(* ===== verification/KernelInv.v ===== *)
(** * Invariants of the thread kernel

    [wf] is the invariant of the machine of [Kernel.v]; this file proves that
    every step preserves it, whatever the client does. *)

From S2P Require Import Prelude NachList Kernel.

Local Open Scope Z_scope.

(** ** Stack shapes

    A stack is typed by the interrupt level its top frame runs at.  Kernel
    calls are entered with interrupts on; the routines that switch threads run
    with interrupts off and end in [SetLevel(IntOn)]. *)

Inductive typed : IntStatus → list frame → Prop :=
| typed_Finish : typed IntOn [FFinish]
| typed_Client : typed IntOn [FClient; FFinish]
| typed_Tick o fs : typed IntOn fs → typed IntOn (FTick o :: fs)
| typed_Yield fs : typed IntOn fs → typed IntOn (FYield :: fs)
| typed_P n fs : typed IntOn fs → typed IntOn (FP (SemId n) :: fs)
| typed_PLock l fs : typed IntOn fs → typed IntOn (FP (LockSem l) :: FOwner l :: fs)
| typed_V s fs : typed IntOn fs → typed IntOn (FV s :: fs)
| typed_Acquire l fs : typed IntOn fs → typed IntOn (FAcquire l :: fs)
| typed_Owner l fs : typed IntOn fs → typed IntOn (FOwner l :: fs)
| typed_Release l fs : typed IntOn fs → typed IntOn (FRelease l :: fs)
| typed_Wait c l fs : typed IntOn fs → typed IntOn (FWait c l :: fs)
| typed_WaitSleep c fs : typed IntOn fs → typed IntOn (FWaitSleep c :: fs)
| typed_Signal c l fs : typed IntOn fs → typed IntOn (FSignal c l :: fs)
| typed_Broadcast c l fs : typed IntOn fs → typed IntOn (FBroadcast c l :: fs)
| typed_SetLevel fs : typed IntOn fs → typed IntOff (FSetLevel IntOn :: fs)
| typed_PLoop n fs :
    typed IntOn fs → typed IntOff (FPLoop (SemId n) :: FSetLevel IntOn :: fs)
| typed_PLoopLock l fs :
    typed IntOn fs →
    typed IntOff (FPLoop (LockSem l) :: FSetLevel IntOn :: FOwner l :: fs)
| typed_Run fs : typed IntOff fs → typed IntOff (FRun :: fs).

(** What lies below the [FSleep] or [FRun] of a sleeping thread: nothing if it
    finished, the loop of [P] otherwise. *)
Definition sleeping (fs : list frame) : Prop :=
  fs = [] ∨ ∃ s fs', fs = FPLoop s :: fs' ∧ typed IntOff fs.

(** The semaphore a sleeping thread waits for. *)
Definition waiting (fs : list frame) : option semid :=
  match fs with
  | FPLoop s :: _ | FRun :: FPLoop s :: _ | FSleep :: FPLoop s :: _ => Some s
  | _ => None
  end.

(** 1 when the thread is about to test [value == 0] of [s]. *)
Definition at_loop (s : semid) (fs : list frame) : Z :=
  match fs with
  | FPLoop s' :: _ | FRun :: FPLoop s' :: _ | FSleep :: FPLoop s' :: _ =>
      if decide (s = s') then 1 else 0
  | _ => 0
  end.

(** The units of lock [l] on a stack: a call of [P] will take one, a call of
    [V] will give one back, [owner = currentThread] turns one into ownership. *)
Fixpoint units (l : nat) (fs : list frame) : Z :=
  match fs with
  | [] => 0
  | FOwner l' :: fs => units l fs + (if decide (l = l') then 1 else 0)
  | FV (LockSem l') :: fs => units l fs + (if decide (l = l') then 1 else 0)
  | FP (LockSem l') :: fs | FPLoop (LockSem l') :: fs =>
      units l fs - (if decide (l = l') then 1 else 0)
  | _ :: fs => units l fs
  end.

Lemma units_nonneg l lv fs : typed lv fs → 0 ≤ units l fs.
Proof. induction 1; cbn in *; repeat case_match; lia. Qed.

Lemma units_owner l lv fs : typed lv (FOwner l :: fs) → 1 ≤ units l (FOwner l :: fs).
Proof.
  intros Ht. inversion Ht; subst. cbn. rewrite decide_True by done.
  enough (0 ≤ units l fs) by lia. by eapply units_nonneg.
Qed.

---*---

*Directions*
Could you give the data above again, exact in every line?

*Output for this task*
(* ===== verification/KernelInv.v ===== *)
(** * Invariants of the thread kernel

    [wf] is the invariant of the machine of [Kernel.v]; this file proves that
    every step preserves it, whatever the client does. *)

From S2P Require Import Prelude NachList Kernel.

Local Open Scope Z_scope.

(** ** Stack shapes

    A stack is typed by the interrupt level its top frame runs at.  Kernel
    calls are entered with interrupts on; the routines that switch threads run
    with interrupts off and end in [SetLevel(IntOn)]. *)

Inductive typed : IntStatus → list frame → Prop :=
| typed_Finish : typed IntOn [FFinish]
| typed_Client : typed IntOn [FClient; FFinish]
| typed_Tick o fs : typed IntOn fs → typed IntOn (FTick o :: fs)
| typed_Yield fs : typed IntOn fs → typed IntOn (FYield :: fs)
| typed_P n fs : typed IntOn fs → typed IntOn (FP (SemId n) :: fs)
| typed_PLock l fs : typed IntOn fs → typed IntOn (FP (LockSem l) :: FOwner l :: fs)
| typed_V s fs : typed IntOn fs → typed IntOn (FV s :: fs)
| typed_Acquire l fs : typed IntOn fs → typed IntOn (FAcquire l :: fs)
| typed_Owner l fs : typed IntOn fs → typed IntOn (FOwner l :: fs)
| typed_Release l fs : typed IntOn fs → typed IntOn (FRelease l :: fs)
| typed_Wait c l fs : typed IntOn fs → typed IntOn (FWait c l :: fs)
| typed_WaitSleep c fs : typed IntOn fs → typed IntOn (FWaitSleep c :: fs)
| typed_Signal c l fs : typed IntOn fs → typed IntOn (FSignal c l :: fs)
| typed_Broadcast c l fs : typed IntOn fs → typed IntOn (FBroadcast c l :: fs)
| typed_SetLevel fs : typed IntOn fs → typed IntOff (FSetLevel IntOn :: fs)
| typed_PLoop n fs :
    typed IntOn fs → typed IntOff (FPLoop (SemId n) :: FSetLevel IntOn :: fs)
| typed_PLoopLock l fs :
    typed IntOn fs →
    typed IntOff (FPLoop (LockSem l) :: FSetLevel IntOn :: FOwner l :: fs)
| typed_Run fs : typed IntOff fs → typed IntOff (FRun :: fs).

(** What lies below the [FSleep] or [FRun] of a sleeping thread: nothing if it
    finished, the loop of [P] otherwise. *)
Definition sleeping (fs : list frame) : Prop :=
  fs = [] ∨ ∃ s fs', fs = FPLoop s :: fs' ∧ typed IntOff fs.

(** The semaphore a sleeping thread waits for. *)
Definition waiting (fs : list frame) : option semid :=
  match fs with
  | FPLoop s :: _ | FRun :: FPLoop s :: _ | FSleep :: FPLoop s :: _ => Some s
  | _ => None
  end.

(** 1 when the thread is about to test [value == 0] of [s]. *)
Definition at_loop (s : semid) (fs : list frame) : Z :=
  match fs with
  | FPLoop s' :: _ | FRun :: FPLoop s' :: _ | FSleep :: FPLoop s' :: _ =>
      if decide (s = s') then 1 else 0
  | _ => 0
  end.

(** The units of lock [l] on a stack: a call of [P] will take one, a call of
    [V] will give one back, [owner = currentThread] turns one into ownership. *)
Fixpoint units (l : nat) (fs : list frame) : Z :=
  match fs with
  | [] => 0
  | FOwner l' :: fs => units l fs + (if decide (l = l') then 1 else 0)
  | FV (LockSem l') :: fs => units l fs + (if decide (l = l') then 1 else 0)
  | FP (LockSem l') :: fs | FPLoop (LockSem l') :: fs =>
      units l fs - (if decide (l = l') then 1 else 0)
  | _ :: fs => units l fs
  end.

Lemma units_nonneg l lv fs : typed lv fs → 0 ≤ units l fs.
Proof. induction 1; cbn in *; repeat case_match; lia. Qed.

Lemma units_owner l lv fs : typed lv (FOwner l :: fs) → 1 ≤ units l (FOwner l :: fs).
Proof.
  intros Ht. inversion Ht; subst. cbn. rewrite decide_True by done.
  enough (0 ≤ units l fs) by lia. by eapply units_nonneg.
Qed.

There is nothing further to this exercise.